15 Ways to Attract A Guy by @1followernodad



  • Tailor your clothes. Every women’s magazine has been telling you this since the beginning of time (or the 70s– whichever came first). These are facts: boys loathe girls in non-tailored clothing. Ever sit around with a group of guys where the conversation hasn’t turned to hemming? That’s right.


  • Remind nearby men what a good upper-class mother you would be by blocking out most of what he’s saying to talk to your girlfriends.


  • Stay hydrated. For practical purposes. If you die of dehydration, you will not get the boy of your dreams.


  • Like his music and show an immediate and overwhelming interest in the way he interprets those lyrics. He can read into J Cole better than you can. I promise. Remind him of this. One or two sincere-ish “Oh man, I never would have gotten that”s will do.


  • Don’t ask questions of him. That will scare him off. Boys are like deer in many ways. Not the least of which is that I have a few dead ones in my basement.


  • Be fearless on the dance floor. Your dance moves should be borderline disrespectful to the art of dancing itself.


  • Drink a guys drink like whiskey or scotch. Who cares that it makes you feel physically ill? Not you. Because now you seem cool and that’s what boys are looking for. Cool girls. Girls they don’t have to deal with. And how could a girl who drinks whiskey also have needs?


  • Show him you’re serious about the budding relationship by climbing into his car through the sunroof on the very first meeting and ask for a ride back to his place. If he takes you with him–congrats, you basically live there now. You can get a drawer.


  • Wear boy-hot clothes. Magazines have taught you about this, I’m almost 86% positive. You may not remember where Kyrgyzstan is from Mr. Dalton’s 6th grade geography class, however, I trust you remember the many articles on girl-hot vs. boy hot. Again, this goes back to doing things that make you seem approachable to guys. They don’t want to put up with anything. Ever. And if you wear culottes… they are going to think you are difficult.

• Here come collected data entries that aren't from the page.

Lemma resta_no_negativa (b m : float) :
  lt (of_int 0) m = true ->
  le m b = true ->
  PrimFloat.is_finite m = true ->
  le (of_int 0) (PrimFloat.sub b m) = true.
Proof.
  intros Hm Hmb Hf. apply finito_spec in Hf as [_ Hi].
  unfold le, lt in *. rewrite leb_spec in *. rewrite ltb_spec, Prim2SF_cero in Hm.
  rewrite sub_spec, Prim2SF_cero.
  apply SFsub_no_negativo; auto using Prim2SF_valid.
Qed.

End Flotantes.

(** ** A deposit taken out again *)

(** Ten cents, twenty deposited and withdrawn: both calls return, and
    the balance is 0.10000000000000003, not 0.1. *)
Lemma deposito_y_retiro_no_restituyen :
  lt (of_int 0) 0.2%float = true
  /\ ~ deposito_y_retiro_restituyen mundo_rosa 0%nat 0.2%float.
Proof.
  split; [reflexivity|].
  intros (c & w1 & w2 & c2 & Hc & H1 & H2 & Hc2 & Hs & _).
  assert (Hl : objs mundo_rosa !! 0%nat = Some rosa) by reflexivity.
  rewrite Hl in Hc. injection Hc as <-.
  rewrite (depositar_ok 0%nat rosa 0.2%float mundo_rosa eq_refl eq_refl) in H1.
  injection H1 as <-.
  assert (Hr : objs (tras_depositar 0%nat rosa 0.2%float mundo_rosa) !! 0%nat
               = Some {| clase_de := clase_de rosa; numero := numero rosa;
                         titular := titular rosa;
                         _saldo := (0.1 + 0.2)%float;
                         historial := [(reloj_de_prueba 0, lit "Depósito",
                                        lit "+S/. " ++ format_2f 0.2%float)] |}).
  { rewrite tras_depositar_leer. reflexivity. }
  rewrite (retirar_ok 0%nat _ 0.2%float _ Hr eq_refl eq_refl) in H2.
  injection H2 as <-.
  rewrite tras_retirar_leer in Hc2. simpl in Hc2. injection Hc2 as <-.
  simpl in Hs. apply (f_equal Prim2SF) in Hs. vm_compute in Hs. discriminate Hs.
Qed.

(** C5, as the code has it: on a balance [B >= 0], [depositar] of a
    finite amount [> 0] and then [retirar] of the same amount both
    return and append one row each; the balance is left at
    [(B + monto) - monto] as binary64 computes it, which is [>= 0]. *)
Theorem deposito_y_retiro (w : Mundo) (self : ref) (c : Cuenta) (monto : float) :
  objs w !! self = Some c ->
  le (of_int 0) (_saldo c) = true ->
  lt (of_int 0) monto = true ->
  PrimFloat.is_finite monto = true ->
  exists w1 w2,
    depositar self monto w = (Ret tt, w1)
    /\ retirar self monto w1 = (Ret tt, w2)
    /\ objs w2 !! self
       = Some {| clase_de := clase_de c; numero := numero c; titular := titular c;
                 _saldo := PrimFloat.sub (PrimFloat.add (_saldo c) monto) monto;
                 historial := historial c
                   ++ [(reloj w (tics w), lit "Depósito", lit "+S/. " ++ format_2f monto);
                       (reloj w (1 + tics w)%nat, lit "Retiro",
                        lit "-S/. " ++ format_2f monto)] |}
    /\ le (of_int 0) (PrimFloat.sub (PrimFloat.add (_saldo c) monto) monto) = true.
Proof.
  intros Hc Hb Hm Hf.
  pose proof (lt_no_le _ _ Hm) as Hg.
  pose proof (suma_no_menor _ _ Hb Hm) as Hcubre.
  exists (tras_depositar self c monto w).
  assert (H1 : objs (tras_depositar self c monto w) !! self
               = Some {| clase_de := clase_de c; numero := numero c; titular := titular c;
                         _saldo := PrimFloat.add (_saldo c) monto;
                         historial := historial c
                           ++ [(reloj w (tics w), lit "Depósito",
                                lit "+S/. " ++ format_2f monto)] |}).
  { rewrite tras_depositar_leer. now destruct (decide (self = self)). }
  eexists. split; [now apply depositar_ok|].
  split; [|split].
  - apply (retirar_ok _ _ _ _ H1 Hg). exact Hcubre.
  - rewrite tras_retirar_leer. destruct (decide (self = self)); [|congruence].
    simpl. now rewrite <- app_assoc.
  - apply resta_no_negativa; [assumption| |assumption].
    apply finito_no_gt_es_le; [|assumption|assumption].
    apply suma_no_negativa; [assumption|now apply lt_le].
Qed.

Lemma deposito_y_retiro_testigo :
  exists w1 w2,
    depositar 0%nat 0.2%float mundo_rosa = (Ret tt, w1)
    /\ retirar 0%nat 0.2%float w1 = (Ret tt, w2)
    /\ _saldo <$> objs w2 !! 0%nat = Some (0.1 + 0.2 - 0.2)%float
    /\ length <$> (historial <$> objs w2 !! 0%nat) = Some 2%nat.
Proof.
  destruct (deposito_y_retiro mundo_rosa 0%nat rosa 0.2%float)
    as (w1 & w2 & E1 & E2 & H & _); try reflexivity.
  exists w1, w2. rewrite H. repeat split; assumption.
Defined.

(** ** A transfer, to the last bit *)

(** From ten thousand million million, a transfer of 1 returns and the
    destination gains 1, but the source still holds what it held: the
    difference is no number of binary64 and rounds back. *)
Lemma transferencia_no_exacta :
  0%nat <> 1%nat
  /\ lt (of_int 0) 1%float = true
  /\ le 1%float (_saldo sara) = true
  /\ ~ transferencia_exacta mundo_sara 0%nat 1%nat 1%float.
Proof.
  split; [discriminate|]. split; [reflexivity|]. split; [reflexivity|].
  intros (cs & cd & w' & cs' & cd' & vs & vd & vm
          & Hcs & _ & Ht & Hcs' & _ & Hvs & _ & Hvm & Hvs' & _).
  assert (Hl : objs mundo_sara !! 0%nat = Some sara) by reflexivity.
  rewrite Hl in Hcs. injection Hcs as <-.
  destruct (transferencia_pasos mundo_sara 0%nat 1%nat sara luis 1%float)
    as (w1 & E & Hs & _); try reflexivity; try discriminate.
  rewrite E in Ht. injection Ht as <-.
  rewrite Hs in Hcs'. injection Hcs' as <-.
  vm_compute in Hvs. injection Hvs as <-.
  vm_compute in Hvm. injection Hvm as <-.
  vm_compute in Hvs'. discriminate Hvs'.
Qed.
Lemma increment_keys_any k d :
  (increment k d).*1 = if decide (k ∈ d.*1) then d.*1 else (d.*1 ++ [k])%list.
Proof.
  unfold increment. generalize (orZero (Arr.get k d) + 1). intros v.
  induction d as [|[k0 v0] r IH].
  - cbn [Arr.set fmap list_fmap fst].
    destruct (decide (k ∈ [])) as [H|_]; [by apply elem_of_nil in H|done].
  - cbn [Arr.set]. change (((k0, v0) :: r).*1) with (k0 :: r.*1).
    destruct (String.eqb_spec k0 k) as [->|Hne].
    + change (((k, v) :: r).*1) with (k :: r.*1).
      destruct (decide (k ∈ k :: r.*1)) as [_|Hout]; [done|].
      exfalso. apply Hout. by constructor.
    + change (((k0, v0) :: Arr.set k v r).*1) with (k0 :: (Arr.set k v r).*1).
      rewrite IH.
      destruct (decide (k ∈ r.*1)) as [Hin|Hout],
               (decide (k ∈ k0 :: r.*1)) as [Hin'|Hout']; try done.
      * exfalso. apply Hout'. by constructor.
      * apply elem_of_cons in Hin' as [?|?]; congruence.
Qed.

Lemma increment_keys_NoDup k d : NoDup d.*1 -> NoDup (increment k d).*1.
Proof.
  intros H. rewrite increment_keys_any. destruct (decide _) as [|Hout]; [done|].
  apply NoDup_app. split; [done|]. split; [|apply NoDup_singleton].
  intros x Hx Hx'. apply list_elem_of_singleton in Hx' as ->. done.
Qed.

Section Dates.

Variable Date_parse : string -> option Z.
Variable Date_getFullYear : Z -> Z.
Variable Date_getMonth : Z -> Z.

Abbreviation monthKey := (Timeline.monthKey Date_parse Date_getFullYear Date_getMonth).
Abbreviation timeline := (Timeline.timeline Date_parse Date_getFullYear Date_getMonth).
Abbreviation sortedTimeline :=
  (Timeline.sortedTimeline Date_parse Date_getFullYear Date_getMonth).
Lemma monthly_step_investments acc tx :
  totalInvestments (monthly_step acc tx)
  = add_if is_investment (totalInvestments acc) tx.
Proof.
  unfold monthly_step, add_if, is_investment.
  destruct (decide (tx_type tx = "income")) as [Hi|Hi];
    destruct (decide (tx_type tx = "investment")) as [Hv|Hv]; try done.
  rewrite Hi in Hv. discriminate Hv.
Qed.

Lemma monthly_step_expenses acc tx :
  totalExpenses (monthly_step acc tx) = add_if is_other (totalExpenses acc) tx.
Proof.
  unfold monthly_step, add_if, is_other.
  destruct (decide (tx_type tx = "income")) as [Hi|Hi];
    destruct (decide (tx_type tx = "investment")) as [Hv|Hv];
    destruct (decide (_ ∧ _)) as [Ho|Ho]; try done; tauto.
Qed.

Lemma monthly_step_totals acc tx :
  categoryTotals (monthly_step acc tx) = bump_tx (categoryTotals acc) tx.
Proof.
  unfold monthly_step, bump_tx, Obj_bump.
  by destruct (decide (tx_type tx = "income")); [|destruct (decide (tx_type tx = "investment"))].
Qed.

Lemma foldl_project {S B X : Type} (step : S → X → S) (pstep : B → X → B)
    (proj : S → B) :
  (∀ s x, proj (step s x) = pstep (proj s) x) →
  ∀ l s, proj (foldl step s l) = foldl pstep (proj s) l.
Proof.
  intros Hstep l. induction l as [|x l IH]; intros s; [done|].
  simpl. by rewrite IH, Hstep.
Qed.
(** * maas-operator: a shallow embedding of the two controllers

    The development follows [internal/controller/maasplatform_controller.go]
    (the embedded-manifest version of the MaasPlatform reconciler) and the
    Tier reconciler (Tier aggregation into the tier ConfigMap, the
    RateLimitPolicy and the TokenRateLimitPolicy).

    Layout: Go library functions the controllers call ([bytes], [strings]),
    the API types, the cluster client as explicit state passing, the two
    controllers, and then the theorems. *)

From Stdlib Require Import ZArith Lia DecimalString.
From Stdlib Require OrderedTypeEx.
From Stdlib.Sorting Require Import Sorted.
From Stdlib.Strings Require Import Byte.
From stdpp Require Import gmap strings list fin_maps.

Set Warnings "-register-all".
Local Open Scope string_scope.
Local Open Scope list_scope.

(** ** Go's [bytes] package, as far as the controllers use it *)

Module GoBytes.

(** A Go [[]byte]. *)
Abbreviation bytes := (list byte).

Definition nl : byte := x0a.

(** [[]byte(s)] for a Go string literal [s]. *)
Definition lit (s : string) : bytes := String.list_byte_of_string s.

Definition isAsciiSpace (b : byte) : bool :=
  match b with
  | x09 | x0a | x0b | x0c | x0d | x20 => true
  | _ => false
  end.

(** The two-byte UTF-8 encodings of white space: U+0085 and U+00A0. *)
Definition isSpace2 (b1 b2 : byte) : bool :=
  Byte.eqb b1 xc2 && (Byte.eqb b2 x85 || Byte.eqb b2 xa0).

(** The three-byte ones: U+1680, U+2000..U+200A, U+2028, U+2029, U+202F,
    U+205F and U+3000. *)
Definition isSpace3 (b1 b2 b3 : byte) : bool :=
  (Byte.eqb b1 xe1 && Byte.eqb b2 x9a && Byte.eqb b3 x80)
  || (Byte.eqb b1 xe2 && Byte.eqb b2 x80
      && ((N.leb 128 (Byte.to_N b3) && N.leb (Byte.to_N b3) 138)
          || Byte.eqb b3 xa8 || Byte.eqb b3 xa9 || Byte.eqb b3 xaf))
  || (Byte.eqb b1 xe2 && Byte.eqb b2 x81 && Byte.eqb b3 x9f)
  || (Byte.eqb b1 xe3 && Byte.eqb b2 x80 && Byte.eqb b3 x80).

(** Width in bytes of the white-space rune [s] starts with ([unicode.IsSpace]
    of the rune [utf8.DecodeRune] reads), [0] when it starts with none. *)
Definition leadingSpace (s : bytes) : nat :=
  match s with
  | [] => 0
  | b1 :: r =>
      if isAsciiSpace b1 then 1
      else match r with
           | [] => 0
           | b2 :: r2 =>
               if isSpace2 b1 b2 then 2
               else match r2 with
                    | [] => 0
                    | b3 :: _ => if isSpace3 b1 b2 b3 then 3 else 0
                    end
           end
  end%nat.

(** The same for the rune [utf8.DecodeLastRune] reads; [rs] is the slice
    reversed, last byte first. *)
Definition trailingSpace (rs : bytes) : nat :=
  match rs with
  | [] => 0
  | b :: r =>
      if isAsciiSpace b then 1
      else match r with
           | [] => 0
           | p :: r2 =>
               if isSpace2 p b then 2
               else match r2 with
                    | [] => 0
                    | pp :: _ => if isSpace3 pp p b then 3 else 0
                    end
           end
  end%nat.
(** * Verification of the optimization-agent store and the waveform signal view

    Shallow embedding of
    - [src/src/store/optimizationAgentStore.ts] (the run record and the
      stream-update reducer of [startOptimization] / [startTestGen],
      [stopOptimization]),
    - [src/src/api/backendApi.ts] ([OptimizationStream.onmessage], [close]),
    - [src/unnamed/part_003] ([WaveformSignal]: [currentValue], the
      multi-bit value boxes and the hexadecimal value label).

    JavaScript truthiness is written out: a string is truthy iff it is not
    empty, an array is always truthy, [null] / [undefined] are falsy. *)

From Stdlib Require Import String Ascii List ZArith Bool Lia.
From Stdlib Require Import Sorting.Sorted.
Import ListNotations.
Open Scope Z_scope.

(* ------------------------------------------------------------------ *)
(** ** Run record and stream messages *)

Module Agent.

Inductive AgentMode := Optimize | Testgen.
Inductive AgentStatus := Idle | Starting | Running | Completed | Failed.

(** [interface OptimizationRun] *)
Record OptimizationRun := mkRun {
  runId : string;
  mode : AgentMode;
  iteration : Z;
  status : AgentStatus;
  code : string;
  testbenchCode : string;
  lutCount : option Z;
  lutHistory : list Z;
  agentReasoning : string;
  simPassed : bool;
  error : option string;
  done : bool
}.

(** [interface StreamStep]; a [lut_history] field missing from the JSON
    is [undefined], hence [None]. *)
Record StreamStep := mkStep {
  step_iteration : Z;
  step_code : string;
  step_lut_count : option Z;
  step_lut_history : option (list Z);
  step_reasoning : string;
  step_sim_passed : bool;
  step_error : option string;
  step_done : bool
}.

(** [a || b] on strings. *)
Definition str_or (a b : string) : string :=
  if String.eqb a EmptyString then b else a.

(** [a || b] on an optional array: every array is truthy. *)
Definition arr_or (a : option (list Z)) (b : list Z) : list Z :=
  match a with Some l => l | None => b end.

(** Truthiness of [step.error : string | null]. *)
Definition err_truthy (e : option string) : bool :=
  match e with Some s => negb (String.eqb s EmptyString) | None => false end.

(** The body of the [onUpdate] callback, applied to [state.currentRun]
    when it is not null. *)
Definition applyStep (step : StreamStep) (r : OptimizationRun) : OptimizationRun :=
  {| runId := runId r;
     mode := mode r;
     iteration := step_iteration step;
     status := if step_done step
               then (if err_truthy (step_error step) then Failed else Completed)
               else Running;
     code := str_or (step_code step) (code r);
     testbenchCode := testbenchCode r;
     lutCount := step_lut_count step;
     lutHistory := arr_or (step_lut_history step) (lutHistory r);
     agentReasoning := str_or (step_reasoning step) (agentReasoning r);
     simPassed := step_sim_passed step;
     error := step_error step;
     done := step_done step |}.

(** Messages applied in delivery order. *)
Fixpoint applySteps (steps : list StreamStep) (r : OptimizationRun) : OptimizationRun :=
  match steps with
  | [] => r
  | s :: rest => applySteps rest (applyStep s r)
  end.

(** The record installed by [startOptimization] once the run id is known. *)
Definition initialRun (rid design tb : string) : OptimizationRun :=
  {| runId := rid; mode := Optimize; iteration := 0; status := Running;
     code := design; testbenchCode := tb; lutCount := None; lutHistory := [];
     agentReasoning := EmptyString; simPassed := false; error := None;
     done := false |}.

Definition setDone (b : bool) (r : OptimizationRun) : OptimizationRun :=
  {| runId := runId r; mode := mode r; iteration := iteration r;
     status := status r; code := code r; testbenchCode := testbenchCode r;
     lutCount := lutCount r; lutHistory := lutHistory r;
     agentReasoning := agentReasoning r; simPassed := simPassed r;
     error := error r; done := b |}.

(** The series left by a sequence of messages: the [lut_history] of the
    last message that carries one, or the starting series. *)
Fixpoint lastHistory (steps : list StreamStep) (h : list Z) : list Z :=
  match steps with
  | [] => h
  | s :: rest => lastHistory rest (arr_or (step_lut_history s) h)
  end.

End Agent.

(* ------------------------------------------------------------------ *)
(** ** The zustand store and the WebSocket channel *)

Module Store.
Import Agent.

(** The fields of [OptimizationAgentStore] that the run lifecycle touches.
    A stream is known by its identity ([nat]); [closedStreams] lists the
    streams whose [close()] has run. *)
Record Store := mkStore {
  currentRun : option OptimizationRun;
  isStarting : bool;
  isConnected : bool;
  storeError : option string;
  stream : option nat;
  closedStreams : list nat;
  nextStream : nat
}.

(** [onUpdate] as registered by [startOptimization]: it updates whatever
    [state.currentRun] is, and never looks at which stream called it. *)
Definition onUpdate (step : StreamStep) (s : Store) : Store :=
  {| currentRun := option_map (applyStep step) (currentRun s);
     isStarting := isStarting s; isConnected := true;
     storeError := storeError s; stream := stream s;
     closedStreams := closedStreams s; nextStream := nextStream s |}.

(** [onError]: [set({ error, isConnected: false })]. *)
Definition onError (e : string) (s : Store) : Store :=
  {| currentRun := currentRun s; isStarting := isStarting s;
     isConnected := false; storeError := Some e; stream := stream s;
     closedStreams := closedStreams s; nextStream := nextStream s |}.

(** [OptimizationStream.close()]: a second close is a no-op. *)
Definition closeStream (c : nat) (s : Store) : Store :=
  {| currentRun := currentRun s; isStarting := isStarting s;
     isConnected := isConnected s; storeError := storeError s;
     stream := stream s;
     closedStreams := if existsb (Nat.eqb c) (closedStreams s)
                      then closedStreams s else c :: closedStreams s;
     nextStream := nextStream s |}.

(** A WebSocket frame: parsed JSON or a frame [JSON.parse] rejects. *)
Inductive WsMessage := Parsed (d : StreamStep) | Unparseable.

(** [ws.onmessage] of stream [c]: a message whose [error] is truthy goes
    to [onError] and closes the stream, any other parsed message goes to
    [onUpdate]. The handler stays attached to the socket after [close()]. *)
Definition channelMessage (c : nat) (m : WsMessage) (s : Store) : Store :=
  match m with
  | Unparseable => onError "Failed to parse server message" s
  | Parsed d =>
      match step_error d with
      | Some e => if err_truthy (Some e) then closeStream c (onError e s)
                  else onUpdate d s
      | None => onUpdate d s
      end
  end.


(** [stopOptimization]. *)
Definition stopOptimization (s : Store) : Store :=
  let s' := match stream s with Some c => closeStream c s | None => s end in
  {| currentRun := currentRun s'; isStarting := isStarting s';
     isConnected := false; storeError := storeError s'; stream := None;
     closedStreams := closedStreams s'; nextStream := nextStream s' |}.

(** [startOptimization], up to the [await] of the creation request. *)
Definition startBegin (s : Store) : Store :=
  let s' := match stream s with Some c => closeStream c s | None => s end in
  {| currentRun := None; isStarting := true; isConnected := isConnected s';
     storeError := None; stream := stream s';
     closedStreams := closedStreams s'; nextStream := nextStream s' |}.

(** [startOptimization] after the creation request resolved with [rid]:
    the fresh record is installed and a new stream is opened. *)
Definition startResolved (rid design tb : string) (s : Store) : Store :=
  {| currentRun := Some (initialRun rid design tb); isStarting := false;
     isConnected := true; storeError := storeError s;
     stream := Some (nextStream s); closedStreams := closedStreams s;
     nextStream := S (nextStream s) |}.



End Store.

(* ------------------------------------------------------------------ *)
(** ** The waveform signal view ([WaveformSignal] in [part_003]) *)

Module Waveform.

(** One entry of [values: Array<{ time: number; value: string }>]. *)
Record Ev := mkEv { time : Z; value : string }.

(** [[...values].sort((a, b) => a.time - b.time)]: [Array.prototype.sort]
    is stable, so events with equal times keep their input order. *)
Fixpoint insertByTime (e : Ev) (l : list Ev) : list Ev :=
  match l with
  | [] => [e]
  | x :: xs => if time e <=? time x then e :: x :: xs else x :: insertByTime e xs
  end.

Fixpoint sortByTime (l : list Ev) : list Ev :=
  match l with
  | [] => []
  | e :: rest => insertByTime e (sortByTime rest)
  end.

(** The [for (const v of sortedValues)] loop of [currentValue]. *)
Fixpoint scanLast (currentTime : Z) (lastVal : string) (l : list Ev) : string :=
  match l with
  | [] => lastVal
  | v :: vs => if currentTime <? time v then lastVal
               else scanLast currentTime (value v) vs
  end.

(** [currentValue] (the value at the cursor [currentTime]). *)
Definition currentValue (values : list Ev) (currentTime : Z) : string :=
  match values with
  | [] => "X"%string
  | _ :: _ =>
      let sortedValues := sortByTime values in
      let lastVal := match sortedValues with [] => "X"%string | v :: _ => value v end in
      scanLast currentTime lastVal sortedValues
  end.

Fixpoint lastOpt {A} (l : list A) : option A :=
  match l with
  | [] => None
  | [x] => Some x
  | _ :: xs => lastOpt xs
  end.

(** The reading of the spec: the value of the last event, in time-sorted
    order, whose time is at most [t]. *)
Definition lastAtOrBefore (values : list Ev) (t : Z) : option string :=
  option_map value (lastOpt (filter (fun e => time e <=? t) (sortByTime values))).

(** The multi-bit branch: [values.map((v, i) => ...)] with
    [nextTime = values[i + 1]?.time ?? maxTime]; a box is
    [(v.time, nextTime, v.value)] (its pixel geometry is these times
    scaled by [timeScale]). *)
Fixpoint valueBoxes (values : list Ev) (maxTime : Z) : list (Z * Z * string) :=
  match values with
  | [] => []
  | v :: rest =>
      let nextTime := match rest with [] => maxTime | w :: _ => time w end in
      (time v, nextTime, value v) :: valueBoxes rest maxTime
  end.

(** *** [parseInt(s, 2)] and [Number.prototype.toString(16)]

    [None] is [NaN]. The integer is exact; a JavaScript number is exact
    below 2^53, so the model agrees with the source on binary prefixes of
    at most 53 digits. *)

Definition isWhiteSpace (c : ascii) : bool :=
  existsb (Nat.eqb (nat_of_ascii c)) [9; 10; 11; 12; 13; 32]%nat.

Fixpoint trimStart (s : string) : string :=
  match s with
  | String c r => if isWhiteSpace c then trimStart r else s
  | EmptyString => s
  end.

(** The longest prefix of radix-2 digits: its value (accumulated onto
    [acc]) and its length (added to [n]). *)
Fixpoint binDigits (s : string) (acc : Z) (n : nat) : Z * nat :=
  match s with
  | String c r =>
      if ascii_dec c "0" then binDigits r (2 * acc) (S n)
      else if ascii_dec c "1" then binDigits r (2 * acc + 1) (S n)
      else (acc, n)
  | EmptyString => (acc, n)
  end.

Definition parseInt2 (s : string) : option Z :=
  let s1 := trimStart s in
  let '(sign, s2) :=
    match s1 with
    | String c r =>
        if ascii_dec c "-" then (-1, r)
        else if ascii_dec c "+" then (1, r) else (1, s1)
    | EmptyString => (1, s1)
    end in
  let '(v, n) := binDigits s2 0 0 in
  if Nat.eqb n 0 then None else Some (sign * v).

Definition hexDigit (d : Z) : ascii :=
  match String.get (Z.to_nat d) "0123456789abcdef" with
  | Some c => c
  | None => "0"%char
  end.

Fixpoint hexOf (fuel : nat) (n : Z) (acc : string) : string :=
  match fuel with
  | O => acc
  | S f =>
      let acc' := String (hexDigit (n mod 16)) acc in
      if n <? 16 then acc' else hexOf f (n / 16) acc'
  end.

(** Hexadecimal digits of a non-negative integer, no leading zeros. *)
Definition hexNat (n : Z) : string := hexOf (S (Z.to_nat (Z.log2 n))) n EmptyString.

Definition numberToString16 (x : option Z) : string :=
  match x with
  | None => "NaN"
  | Some n => if n <? 0 then String "-" (hexNat (- n)) else hexNat n
  end.

Definition upperAscii (c : ascii) : ascii :=
  let n := nat_of_ascii c in
  if ((97 <=? n) && (n <=? 122))%nat then ascii_of_nat (n - 32) else c.

Fixpoint toUpperCase (s : string) : string :=
  match s with
  | String c r => String (upperAscii c) (toUpperCase r)
  | EmptyString => EmptyString
  end.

  • Own a litter of baby badgers. They’re adorable. Have you seen them? Everyone will love you.


  • Boys say they want a funny girl. And they do. So you have to be funny. But not like that. No no no no. You’re being cynical and witty and sarcastic. No. Your job is to just to laugh at him. You’re doing this all wrong. No effing wonder you’ve never landed a guy.


  • Gurl you have have have to maintain your instagram and tinder photos. Stop snappin’ pics of every piece of roadkill you pass, and start showing him what kind of meals you can make. I have it on good authority that boys love a girl who can cook. That’s right: what every restaurant does. You get to do that too. And your instagram is a V 100 (imagine that little 100 emoji there) place to show off your cooking skills. Make it goofy and fun-loving though. If you burn something, turn it into a goofy photo with your girls. Caption idea: OMG we suck @ cooking lol forever alone with this chica (heart eye emoji) (heart eye emoji).


  • Don’t play games. Guys hate games. They are juvenile. Time to give up foolish things like Backgammon and Plinko! Get your absolute shit together.


  • Get hit by his car. But not too hit by his car. Idk this always seems to work in movies and sitcoms.


  • At this point, you’re likely thinking– hey! how do all those models who wear weird clothes get guys?– or perhaps you’re thinking– shouldn’t all female comedians be getting the guys since they’re funny? Yeah we don’t really know what’s happening there. Science hasn’t gone far enough.